» Task objective: From the first line of the records below through the line containing "exactly. For the", copy everything exactly and nothing more.

» Exercise data:
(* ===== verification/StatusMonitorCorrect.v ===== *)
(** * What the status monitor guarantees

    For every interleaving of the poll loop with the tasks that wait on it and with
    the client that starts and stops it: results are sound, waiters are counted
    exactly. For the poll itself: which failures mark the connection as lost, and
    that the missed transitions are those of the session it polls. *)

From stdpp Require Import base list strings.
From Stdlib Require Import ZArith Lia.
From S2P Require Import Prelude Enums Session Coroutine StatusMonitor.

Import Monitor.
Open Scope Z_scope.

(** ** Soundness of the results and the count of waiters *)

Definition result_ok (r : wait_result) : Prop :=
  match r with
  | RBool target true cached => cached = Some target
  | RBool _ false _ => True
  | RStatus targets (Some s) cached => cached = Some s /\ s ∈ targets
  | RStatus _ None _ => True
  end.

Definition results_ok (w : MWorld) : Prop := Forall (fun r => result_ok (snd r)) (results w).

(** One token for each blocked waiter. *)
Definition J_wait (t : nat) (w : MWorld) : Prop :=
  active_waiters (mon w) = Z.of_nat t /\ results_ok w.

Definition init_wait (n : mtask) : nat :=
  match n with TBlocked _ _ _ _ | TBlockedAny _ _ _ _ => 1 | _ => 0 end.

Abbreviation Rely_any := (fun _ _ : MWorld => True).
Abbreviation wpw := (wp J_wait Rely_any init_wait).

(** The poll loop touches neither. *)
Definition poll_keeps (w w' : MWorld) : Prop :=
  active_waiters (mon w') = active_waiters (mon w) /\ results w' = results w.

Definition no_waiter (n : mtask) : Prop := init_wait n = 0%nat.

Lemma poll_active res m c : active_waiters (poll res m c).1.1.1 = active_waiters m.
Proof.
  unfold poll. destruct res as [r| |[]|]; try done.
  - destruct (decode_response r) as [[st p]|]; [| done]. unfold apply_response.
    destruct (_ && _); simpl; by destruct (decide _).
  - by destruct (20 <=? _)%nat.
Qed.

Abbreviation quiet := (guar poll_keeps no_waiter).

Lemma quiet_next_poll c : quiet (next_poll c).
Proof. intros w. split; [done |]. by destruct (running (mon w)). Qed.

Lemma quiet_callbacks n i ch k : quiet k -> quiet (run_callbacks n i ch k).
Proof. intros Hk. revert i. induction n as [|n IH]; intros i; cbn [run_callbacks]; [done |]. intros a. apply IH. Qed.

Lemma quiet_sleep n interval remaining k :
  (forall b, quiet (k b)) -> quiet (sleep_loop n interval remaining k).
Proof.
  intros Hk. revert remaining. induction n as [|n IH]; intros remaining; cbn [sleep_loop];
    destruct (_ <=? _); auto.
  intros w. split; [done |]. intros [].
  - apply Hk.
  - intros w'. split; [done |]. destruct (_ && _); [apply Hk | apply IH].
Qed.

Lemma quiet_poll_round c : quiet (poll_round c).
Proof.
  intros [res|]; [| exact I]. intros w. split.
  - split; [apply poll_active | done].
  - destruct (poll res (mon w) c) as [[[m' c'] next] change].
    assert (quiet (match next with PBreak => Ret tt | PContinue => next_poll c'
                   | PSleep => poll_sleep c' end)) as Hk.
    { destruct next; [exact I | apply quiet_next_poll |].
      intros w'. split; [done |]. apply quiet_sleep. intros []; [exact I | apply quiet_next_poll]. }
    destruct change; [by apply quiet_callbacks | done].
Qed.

» Exercise result:
(* ===== verification/StatusMonitorCorrect.v ===== *)
(** * What the status monitor guarantees

    For every interleaving of the poll loop with the tasks that wait on it and with
    the client that starts and stops it: results are sound, waiters are counted
    exactly. For the poll itself: which failures mark the connection as lost, and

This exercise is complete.